> Work instruction
In the entries that follow, how many lines include the string "actual"? The answer is the number only.

::::

Lemma audit_payouts_Ok bs l s' :
  burns_audited bs ->
  res_foldi (audit_payout (burns_map bs)) 0 l (∅, uint_wrap 64 0) = Ok s' <->
  payouts_audited bs l /\ s' = payouts_state l.
Proof.
  intros Hbs. rewrite <- (ok_from_global (payout_good bs) (payouts_audited bs)).
  - apply (res_foldi_prefix (audit_payout (burns_map bs)) payouts_state (payout_good bs)
      (fun pre => sumZ (fun p => ap_amount_usdt_micro p) pre < 2 ^ 64)) with (pre := []).
    + by intros pre p _ (_ & _ & Ht).
    + intros pre p s'' Hs. by apply audit_payout_step.
    + cbn. lia.
  - split; [by intros p ?%elem_of_nil|apply NoDup_nil_2|cbn; lia].
  - apply payouts_audited_snoc.
Qed.

(** ** Totals of an audited history *)

Lemma mints_total ds l :
  mints_audited ds l ->
  sumZ (fun m => am_amount_usdd_base m) l
    = 100 * sumZ (fun d => ad_amount_usdt_micro d) (take (length l) ds).
Proof.
  induction l as [|m l IH] using rev_ind; intros Hl; [done|].
  apply mints_audited_snoc in Hl as [Hl [(_ & d & Hd & _ & Ha) _]].
  rewrite sumZ_app, (IH Hl), length_app. cbn [length sumZ foldr].
  rewrite Nat.add_1_r, (take_S_r _ _ _ Hd), sumZ_app. cbn [sumZ foldr]. lia.
Qed.

Lemma sumZ_take_le {A : Type} (f : A -> u64) n l :
  0 <= sumZ (fun a => uval (f a)) (take n l) <= sumZ (fun a => uval (f a)) l.
Proof.
  rewrite <- (take_drop n l) at 3. rewrite sumZ_app.
  pose proof (sumZ_bounds (fun a => uval (f a)) 0 (2 ^ 64) (drop n l)
    ltac:(intros a _; pose proof (uint_range (f a)); lia)).
  pose proof (sumZ_bounds (fun a => uval (f a)) 0 (2 ^ 64) (take n l)
    ltac:(intros a _; pose proof (uint_range (f a)); lia)). lia.
Qed.

Lemma burns_total_divides bs : burns_audited bs -> (100 | sumZ (fun b => ab_amount_usdd_base b) bs).
Proof.
  induction bs as [|b bs IH] using rev_ind; intros Hb; [by exists 0|].
  apply burns_audited_snoc in Hb as [Hb (_ & _ & _ & Hm & _)].
  rewrite sumZ_app. cbn [sumZ foldr]. rewrite Z.add_0_r.
  apply Z.divide_add_r; [by apply IH|]. by apply Z.mod_divide.
Qed.

(** Distinct payouts cannot exceed the burns they pay. *)
Lemma payouts_total bs ps :
  (forall p, p ∈ ps -> payout_pays bs p) -> NoDup (map ap_burn_id ps) ->
  100 * sumZ (fun p => ap_amount_usdt_micro p) ps <= sumZ (fun b => ab_amount_usdd_base b) bs.
Proof.
  revert bs. induction ps as [|p ps IH]; intros bs Hp Hn.
  - pose proof (sumZ_take_le ab_amount_usdd_base 0 bs). cbn in *. lia.
  - destruct (Hp p ltac:(left)) as (b & Hb & Hid & Hamt & _).
    apply list_elem_of_split in Hb as (l1 & l2 & ->).
    cbn [map] in Hn. apply NoDup_cons in Hn as [Hi Hn].
    rewrite sumZ_app. cbn [sumZ foldr].
    change (foldr _ 0 ps) with (sumZ (fun p => uval (ap_amount_usdt_micro p)) ps).
    change (foldr _ 0 l2) with (sumZ (fun b => uval (ab_amount_usdd_base b)) l2).
    enough (100 * sumZ (fun p => uval (ap_amount_usdt_micro p)) ps
      <= sumZ (fun b => uval (ab_amount_usdd_base b)) (l1 ++ l2)) by (rewrite sumZ_app in *; lia).
    apply IH; [|done]. intros q Hq. destruct (Hp q ltac:(by right)) as (c & Hc & Hcid & ? & ?).
    exists c. split; [|done]. apply elem_of_app in Hc as [Hc|Hc]; [apply elem_of_app; by left|].
    apply elem_of_cons in Hc as [->|Hc]; [|apply elem_of_app; by right].
    exfalso. apply Hi. rewrite <- Hid, Hcid. by apply list_elem_of_fmap_2.
Qed.

(** ** The whole reconstruction *)

(** The snapshot of a history. *)
Definition snapshot_of (actual recorded : u64) (ds : list AuditedDeposit) (ms : list AuditedMint)
    (bs : list AuditedBurn) (ps : list AuditedPayout) : AuditSnapshot :=
  let deposited := sumZ (fun d => ad_amount_usdt_micro d) ds in
  let minted := sumZ (fun m => am_amount_usdd_base m) ms in
  let burned := sumZ (fun b => ab_amount_usdd_base b) bs in
  let paid := sumZ (fun p => ap_amount_usdt_micro p) ps in
  MkAuditSnapshot actual recorded (uint_wrap 64 deposited) (uint_wrap 64 paid) (uint_wrap 64 minted)
    (uint_wrap 64 burned) (uint_wrap 64 (deposited - minted / 100)) (uint_wrap 64 (burned / 100 - paid)).

Record history_audited (ds : list AuditedDeposit) (ms : list AuditedMint) (bs : list AuditedBurn)
    (ps : list AuditedPayout) : Prop := {
  ha_deposits : deposits_audited ds;
  ha_mints : mints_audited ds ms;
  ha_burns : burns_audited bs;
  ha_payouts : payouts_audited bs ps
}.

(** The sums of an audited history, without any wrap-around. *)
Record history_sums (ds : list AuditedDeposit) (ms : list AuditedMint) (bs : list AuditedBurn)
    (ps : list AuditedPayout) (s : AuditSnapshot) : Prop := {
  hs_deposited : uval (as_total_deposited_usdt_micro s) = sumZ (fun d => ad_amount_usdt_micro d) ds;
  hs_minted : uval (as_total_minted_usdd_base s) = sumZ (fun m => am_amount_usdd_base m) ms;
  hs_burned : uval (as_total_burned_usdd_base s) = sumZ (fun b => ab_amount_usdd_base b) bs;
  hs_paid : uval (as_total_paid_usdt_micro s) = sumZ (fun p => ap_amount_usdt_micro p) ps;
  hs_unminted : uval (as_total_minted_usdd_base s)
    = 100 * (as_total_deposited_usdt_micro s - as_deposits_unminted_usdt_micro s);
  hs_unpaid : uval (as_total_burned_usdd_base s)
    = 100 * (as_total_paid_usdt_micro s + as_burns_unpaid_usdt_micro s)
}.

Lemma snapshot_of_sums actual recorded ds ms bs ps :
  history_audited ds ms bs ps ->
  history_sums ds ms bs ps (snapshot_of actual recorded ds ms bs ps).
Proof.
  intros [Hd Hm Hb Hp].
  pose proof (mints_total ds ms Hm) as Em. pose proof (burns_total_divides bs Hb) as [k Ek].
  pose proof (payouts_total bs ps (pa_each _ _ Hp) (pa_nodup _ _ Hp)).
  pose proof (sumZ_take_le ad_amount_usdt_micro (length ms) ds).
  pose proof (sumZ_take_le ap_amount_usdt_micro 0 ps).
  pose proof (da_total _ Hd). pose proof (ma_total _ _ Hm). pose proof (ba_total _ Hb).
  pose proof (pa_total _ _ Hp). unfold snapshot_of.
  assert (sumZ (fun m => uval (am_amount_usdd_base m)) ms / 100
    = sumZ (fun d => uval (ad_amount_usdt_micro d)) (take (length ms) ds)) as E1
    by (rewrite Em, Z.mul_comm; apply Z.div_mul; lia).
  assert (sumZ (fun b => uval (ab_amount_usdd_base b)) bs / 100 = k) as E2
    by (rewrite Ek; apply Z.div_mul; lia).
  cbn [take sumZ foldr] in *.
  split; cbn [as_total_deposited_usdt_micro as_total_minted_usdd_base as_total_burned_usdd_base
    as_total_paid_usdt_micro as_deposits_unminted_usdt_micro as_burns_unpaid_usdt_micro];
    rewrite ?E1, ?E2; rewrite !uval_wrap_small by lia; lia.
Qed.

(** What is left after the loops is [verify] of the snapshot. *)
Lemma reconstruct_after_loops actual recorded ds ms bs ps :
  history_audited ds ms bs ps ->
  reconstruct_audit_snapshot actual recorded ds ms bs ps =
  (report ← AuditSnapshot_verify (snapshot_of actual recorded ds ms bs ps);
   Ok (snapshot_of actual recorded ds ms bs ps, report)).
Proof.
  intros Hh. pose proof (snapshot_of_sums actual recorded ds ms bs ps Hh) as Hs.
  destruct Hh as [Hd Hm Hb Hp]. unfold reconstruct_audit_snapshot.
  rewrite (proj2 (audit_deposits_Ok ds _) (conj Hd eq_refl)). unfold deposits_state at 1.
  cbn [mbind res_bind].
  change (fold_left (fun m d => <[ad_nonce d := d]> m) ds ∅) with (deposits_state ds).1.1.
  rewrite (proj2 (audit_mints_Ok ds ms _ Hd) (conj Hm eq_refl)). cbn [mbind res_bind].
  rewrite (proj2 (audit_burns_Ok bs _) (conj Hb eq_refl)). unfold burns_state. cbn [mbind res_bind].
  rewrite (proj2 (audit_payouts_Ok bs ps _ Hb) (conj Hp eq_refl)). unfold payouts_state.
  cbn [mbind res_bind].
  destruct Hs as [S1 S2 S3 S4 S5 S6].
  set (s := snapshot_of actual recorded ds ms bs ps) in *. audit_ranges s.
  change (sum64 am_amount_usdd_base ms) with (as_total_minted_usdd_base s).
  change (sum64 ab_amount_usdd_base bs) with (as_total_burned_usdd_base s).
  change (sum64 ad_amount_usdt_micro ds) with (as_total_deposited_usdt_micro s).
  change (sum64 ap_amount_usdt_micro ps) with (as_total_paid_usdt_micro s).
  rewrite (proj2 (base_to_micro_Some (as_total_minted_usdd_base s)
    (uint_wrap 64 (as_total_deposited_usdt_micro s - as_deposits_unminted_usdt_micro s))))
    by (rewrite (uval_wrap_small 64 (as_total_deposited_usdt_micro s - as_deposits_unminted_usdt_micro s))
          by lia; lia).
  rewrite (proj2 (base_to_micro_Some (as_total_burned_usdd_base s)
    (uint_wrap 64 (as_total_paid_usdt_micro s + as_burns_unpaid_usdt_micro s))))
    by (rewrite (uval_wrap_small 64 (as_total_paid_usdt_micro s + as_burns_unpaid_usdt_micro s))
          by lia; lia).
  cbn [ok_or mbind res_bind].
  assert (checked_sub (as_total_deposited_usdt_micro s)
    (uint_wrap 64 (as_total_deposited_usdt_micro s - as_deposits_unminted_usdt_micro s))
    = Some (as_deposits_unminted_usdt_micro s)) as ->.
  { apply checked_sub_Some.
    rewrite (uval_wrap_small 64 (as_total_deposited_usdt_micro s - as_deposits_unminted_usdt_micro s))
      by lia. lia. }
  assert (checked_sub (uint_wrap 64 (as_total_paid_usdt_micro s + as_burns_unpaid_usdt_micro s))
    (as_total_paid_usdt_micro s) = Some (as_burns_unpaid_usdt_micro s)) as ->.
  { apply checked_sub_Some.
    rewrite (uval_wrap_small 64 (as_total_paid_usdt_micro s + as_burns_unpaid_usdt_micro s)) by lia.
    lia. }
  reflexivity.
Qed.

::::

> Worked solution
10